Trauma and the Brain
Trauma is defined as an emotional reaction to a severely disturbing experience. Events that can cause trauma are injury, serious illness, rape or natural disaster. Commonly after the event occurs people experience shock, anger, depression and denial. Long term responses that a person might
experience after the event are flashbacks, strained relationships, headaches or nausea. These are all normal responses, but they can stop a person from moving forward in life. The emotions towards the trauma change from day to day and vary in extremity on a daily basis as well. Some victims of trauma become strongly attached to the abuser, this is known as traumatic bonding. The overwhelming feelings that are associated with trauma can lead to both alcohol and drug abuse in order to separate one’s thoughts from reality.
“Trauma is a normal human response to abnormal events”.
The reptilian is the part of the brain that maintains basic bodily functions, such as a heart beating. The reptilian responds to stress by sending out signals for the body to either experience stages of fright, flight or have the body freeze all together. In conjunction with the reptilian is the limbic system which contains and controls, emotions, fears, memories, and pleasure. The two key components to the limbic system are the amygdala and the hippocampus. The amygdala senses danger and sends signals that put the body into a state of alarm. The main job of the hippocampus is to store memories. When danger is sensed through the amygdala, the hippocampus is alerted and stops the storage of memories. Then the hippocampus pumps cortisol in order to stop the body from feeling pain. This happens because the hippocampus can recall memories of a danger occurring or seeing this danger occur. An example, would be touching a hot stove and burning yourself. The body will continue to react to this event because the hippocampus is able to recollect the event and send a signal to the amygdala to assure this system that it is correct in going into a state of alarm.

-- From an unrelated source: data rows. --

Definition task_state (s : TaskSupervisor S) (task_id : TaskId) : option TaskState :=
  match tasks s !! task_id with
  | Some record => Some (state record)
  | None => recovered_tasks s !! task_id
  end.

Definition get (s : TaskSupervisor S) (task_id : TaskId) : option TaskSnapshot :=
  mk_TaskSnapshot task_id <$> task_state s task_id.

Definition recovered_task_ids (s : TaskSupervisor S) : list TaskId := btree_keys (recovered_tasks s).

(** The outcome of validation and the audit events of a submission. *)
Definition submission_events (validation : Result unit (list ValidationError))
    : TaskState * list TaskEventKind :=
  match validation with
  | Ok _ =>
      (Queued,
       [EvSubmitted; EvStateTransitioned Submitted Validating;
        EvStateTransitioned Validating Queued])
  | Err errors =>
      (Rejected,
       [EvSubmitted; EvStateTransitioned Submitted Validating;
        EvValidationFailed (len errors); EvStateTransitioned Validating Rejected])
  end.

Definition submit (spec : TaskSpec) : Sup SubmitResult :=
  let! indexed := gets (fun s => idempotency_index s !! idempotency_key spec) in
  match indexed with
  | Some task_id =>
      let! existing := get_task task_id in
      if negb (bool_decide (Supervisor.spec existing = spec)) then throw IdempotencyConflict
      else ret (SubmitExisting (mk_TaskSnapshot task_id (state existing)))
  | None =>
      let! full := gets (fun s =>
        max_tasks s <=? saturating_add usize_max (btree_len (tasks s)) (btree_len (recovered_tasks s))) in
      if full then throw CapacityExceeded
      else
        let! uuid := Uuid_now_v7 in
        let task_id := mk_TaskId uuid in
        let validation := validate spec in
        let '(state, event_kinds) := submission_events validation in
        do! store_append task_id event_kinds in
        do! modify (fun s => set_tasks (<[task_id := mk_TaskRecord spec state None]> (tasks s)) s) in
        do! modify (fun s => set_index (<[idempotency_key spec := task_id]> (idempotency_index s)) s) in
        let task := mk_TaskSnapshot task_id state in
        match validation with
        | Ok _ => ret (SubmitAccepted task)
        | Err errors => ret (SubmitRejected task errors)
        end
  end.

(** *** Transitions *)

Definition revocation_events (s : TaskSupervisor S) (task_id : TaskId) : list TaskEventKind :=
  omap (fun e : ApprovalId * PendingOperation =>
          if bool_decide (po_task_id e.2 = task_id)
          then Some (EvApprovalRevoked e.1 (po_operation_id e.2)) else None)
    (btree_entries (pending_operations s))
  ++ omap (fun e : OperationId * ApprovedOperation =>
          if bool_decide (ao_task_id e.2 = task_id)
          then Some (EvApprovalRevoked (grant_approval_id (ao_grant e.2)) e.1) else None)
    (btree_entries (approved_operations s)).

Definition invalidate_approvals (task_id : TaskId) : Sup unit :=
  let! pending_ids := gets (fun s =>
    omap (fun e : ApprovalId * PendingOperation =>
            if bool_decide (po_task_id e.2 = task_id) then Some e.1 else None)
      (btree_entries (pending_operations s))) in
  do! for_each (fun approval_id =>
        do! modify (fun s => set_authority (revoke approval_id (approval_authority s)) s) in
        modify (fun s => set_pending (delete approval_id (pending_operations s)) s))
      pending_ids in
  modify (fun s =>
    set_approved (filter (fun e => ao_task_id e.2 <> task_id) (approved_operations s)) s).

Definition apply_transition_with_failure (task_id : TaskId) (current next : TaskState)
    (failure : option ErrorCode) : Sup unit :=
  let! revoked := gets (fun s => if is_terminal next then revocation_events s task_id else []) in
  let event_kinds :=
    revoked ++ match failure with Some code => [EvTaskFailed code] | None => [] end
            ++ [EvStateTransitioned current next] in
  do! store_append task_id event_kinds in
  do! (if is_terminal next then invalidate_approvals task_id else ret tt) in
  let! record := gets (fun s => tasks s !! task_id) in
  match record with
  | Some record => modify (fun s => set_tasks (<[task_id := with_state next record]> (tasks s)) s)
  | None =>
      let! recovered := gets (fun s => recovered_tasks s !! task_id) in
      match recovered with
      | Some _ => modify (fun s => set_recovered (<[task_id := next]> (recovered_tasks s)) s)
      | None => throw TaskNotFound
      end
  end.

Definition apply_transition (task_id : TaskId) (current next : TaskState) : Sup unit :=
  apply_transition_with_failure task_id current next None.

Definition transition (task_id : TaskId) (next : TaskState) : Sup unit :=
  let! found := gets (fun s => task_state s task_id) in
  let! current := lift (ok_or found TaskNotFound) in
  do! propose current next in
  apply_transition task_id current next.

Definition start (task_id : TaskId) : Sup unit :=
  do! transition task_id Running in
  let! now := Instant_now in
  update_task task_id (with_started_at now).

Definition start_execution (task_id : TaskId) : Sup TaskExecutionInput :=
  let! record := get_task task_id in
  let caps := capabilities (spec record) in
  let destinations :=
    match network caps with DenyNetwork => [] | AllowNetwork destinations => destinations end in
  do! start task_id in
  ret (mk_TaskExecutionInput (goal (spec record)) (tools caps) destinations).

Definition succeed (task_id : TaskId) : Sup unit := transition task_id Succeeded.

Definition fail (task_id : TaskId) : Sup unit := transition task_id Failed.

Definition fail_budget_exceeded (task_id : TaskId) : Sup unit :=
  let! found := gets (fun s => task_state s task_id) in
  let! current := lift (ok_or found TaskNotFound) in
  do! propose current Failed in
  apply_transition_with_failure task_id current Failed (Some BudgetExceededCode).

Definition cancel (task_id : TaskId) : Sup bool :=
  let! found := gets (fun s => task_state s task_id) in
  let! current := lift (ok_or found TaskNotFound) in
  if is_terminal current then ret false
  else
    do! apply_transition task_id current Cancelled in
    ret true.

Definition events (s : TaskSupervisor S) (task_id : TaskId) (after_sequence : Z)
    : Result (list TaskEvent) SupervisorError :=
  match task_state s task_id with
  | None => Err TaskNotFound
  | Some _ => res_map_err EventStoreFailure (list_events (event_store s) task_id after_sequence)
  end.

(** *** Budgets *)

Definition execution_context (s : TaskSupervisor S) (task_id : TaskId)
    : Result TaskExecutionContext SupervisorError :=
  let? record := ok_or (tasks s !! task_id) TaskNotFound in
  if negb (bool_decide (state record = Running)) then Err TaskNotRunning
  else
    let? started := ok_or (started_at record) TaskNotRunning in
    Ok (mk_TaskExecutionContext task_id (budget (spec record))
          (filesystem (capabilities (spec record))) started).

(** [TaskExecutionContext::remaining_wall_time] at the time [now]. *)
Definition remaining_wall_time (c : TaskExecutionContext) (now : Z) : Z :=
  Duration_saturating_sub (Duration_from_secs (wall_time_seconds (context_budget c)))
    (elapsed_between (context_started_at c) now).

Definition wall_time_exceeded (task_id : TaskId) : Sup bool :=
  let! record := get_task task_id in
  match state record with
  | Running | WaitingApproval =>
      let! started := lift (ok_or (started_at record) TaskNotRunning) in
      let! now := Instant_now in
      ret (Duration_from_secs (wall_time_seconds (budget (spec record)))
             <=? elapsed_between started now)
  | _ => throw TaskNotRunning
  end.

(** *** Operations that need a policy decision *)

(** [CapabilityPolicy::from_task(&record.spec).expect(..).evaluate(..)] *)
Definition evaluate_stored (task_id : TaskId) (request : OwnedCapabilityRequest)
    : Sup PolicyDecision :=
  let! record := get_task task_id in
  match from_task (spec record) with
  | Ok policy => ret (evaluate policy (as_borrowed request))
  | Err _ => panic
  end.

(** One iteration of [expire_approvals]; the result is whether it counted. *)
Definition expire_one (approval_id : ApprovalId) : Sup bool :=
  let! found := gets (fun s => pending_operations s !! approval_id) in
  match found with
  | None => ret false
  | Some pending =>
      let task_id := po_task_id pending in
      let! record := get_task task_id in
      let current := state record in
      do! propose current Failed in
      do! store_append task_id
            [EvApprovalExpired approval_id (po_operation_id pending);
             EvStateTransitioned current Failed] in
      do! modify (fun s => set_authority (revoke approval_id (approval_authority s)) s) in
      do! modify (fun s => set_pending (delete approval_id (pending_operations s)) s) in
      do! update_task task_id (with_state Failed) in
      ret true
  end.

Fixpoint expire_loop (expired : list ApprovalId) (expired_count : Z) : Sup Z :=
  match expired with
  | [] => ret expired_count
  | approval_id :: expired' =>
      let! counted := expire_one approval_id in
      expire_loop expired' (if counted then expired_count + 1 else expired_count)
  end.

Definition expire_approvals : Sup Z :=
  let! expired := authority expired_ids in
  expire_loop expired 0.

When the body continuously experiences trauma there is a risk of developing Post Traumatic Stress Disorder (PTSD). Commonly PTSD symptoms are sorted into four categories: unpleasant memories, changes in the person thinking and mood in a negative way, avoidance, and changes in emotional and physical responses. Over time symptoms will vary. After this continuous trauma, the body begins to develop positive and negative stimuli towards certain events, these are referred to as triggers.
Triggers have a vast range in regards to what they can be, and are different for everybody. These are very personal, and may cause the individual to avoid certain situations that bring them back to original trauma. The trigger does not have to be threatening or even directly related to the original trauma, however depending on the situation and circumstance that a person is in, may cause a relapse in memory that will lead them to re-live the events of the original trauma, that come in the form of flashbacks, hallucinations, and reenacting the trauma towards other people.